The company was also fined a total of £70,000 with £13,900 costs payable to NRW. The company pleaded guilty to seven offences of spreading waste contrary to their environmental permit.

The company had spread 200,260kg of bio sludge waste at Bradshaw Park Farm in Middlewich and 127,690kg of bio sludge waste at Blakeden Farm in Winsford in May 2015.

Tracey Rimmer, environment manager for the Environment Agency, said: “We take incidents of this nature extremely seriously and have rules in place for a good reason.

“Thankfully there was no environmental impact and the company have since increased their environmental teams and introduced a system of compliance monitoring.

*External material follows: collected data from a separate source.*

Lemma read_loop_ok fuel d k left :
  file_ok d -> 0 <= k -> 0 <= left <= Z.of_nat fuel -> (left = 0 \/ k * 4096 + left <= fsize) ->
  read_loop fs fuel (inode r) k left d = Some (file_byte d <$> seqZ (k * 4096) left).
Proof.
  intros H. pose proof (so_block _ _ _ (fo_static d H)) as Hbs. revert k left.
  induction fuel as [| fuel IH]; intros k left Hk Hl Hs.
  { assert (left = 0) as -> by lia. done. }
  cbn [read_loop]. destruct (Z.leb_spec left 0); [assert (left = 0) as -> by lia; done |].
  assert (Hkb : 0 <= k < nblocks) by (unfold nblocks; lia).
  rewrite pblock_idx by done. destruct (fo_block d H k Hkb) as (b & Hb & Hr & _). rewrite Hb, Hbs. cbn [mbind option_bind].
  assert (Er : read_block d b 4096 = Some (blk d b)) by (by apply read_blk; [apply (fo_static d H) |]).
  rewrite Er. cbn [mbind option_bind]. set (n := Z.min 4096 left). pose proof (chunk_ok d k b 0 n Hb) as E. rewrite Z.add_0_l in E.
  rewrite E, IH by lia. cbn [mbind option_bind].
  replace left with (n + (left - n)) at 2 by lia. rewrite seqZ_app, fmap_app by lia. rewrite Z.add_0_r.
  destruct (decide (left <= 4096)); [replace (left - n) with 0 by lia; done |].
  replace (k * 4096 + n) with ((k + 1) * 4096) by lia. done.
Qed.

“I hope this sentencing demonstrates that we will not hesitate to take enforcement action when environmental permits are breached.”

To operate a waste management business there must be an environmental permit for the site issued by the Environment Agency. The permit has conditions within it which are designed to ensure that the activity does not have an adverse effect on the environment or impact the local community.

The bio-sludge waste, which is the sludge resulting from a biological waste treatment plant, was not an approved waste within the deployments permitted by the Environment Agency.

In mitigation the defendant stated they found it difficult to be regulated by two different agencies who adopt slight variations in regulating the activities conducted by the company; there was no harm caused and the Environment Agency accepted the waste streams at a later date.

In passing the sentence, the District Judge Jones stated that when accepting additional streams of business the company knew they were required to comply with regulations and should have conducted an analysis. They made a commercial decision that led to a deliberate failure by the organisation to comply with their regulatory obligations.

Rhys Ellis, regulatory officer for NRW, said: “Our environment provides us with our basic needs, the air we breathe, the water we drink and the food we eat – it’s important to protect it.

“That’s why activities such as this need environmental permits which set out the rules that companies have to follow so they do not pose a risk to the environment and local people. “When a company ignores those rules, whether for commercial gain or poor management, we will always take the appropriate steps to protect our natural resources.”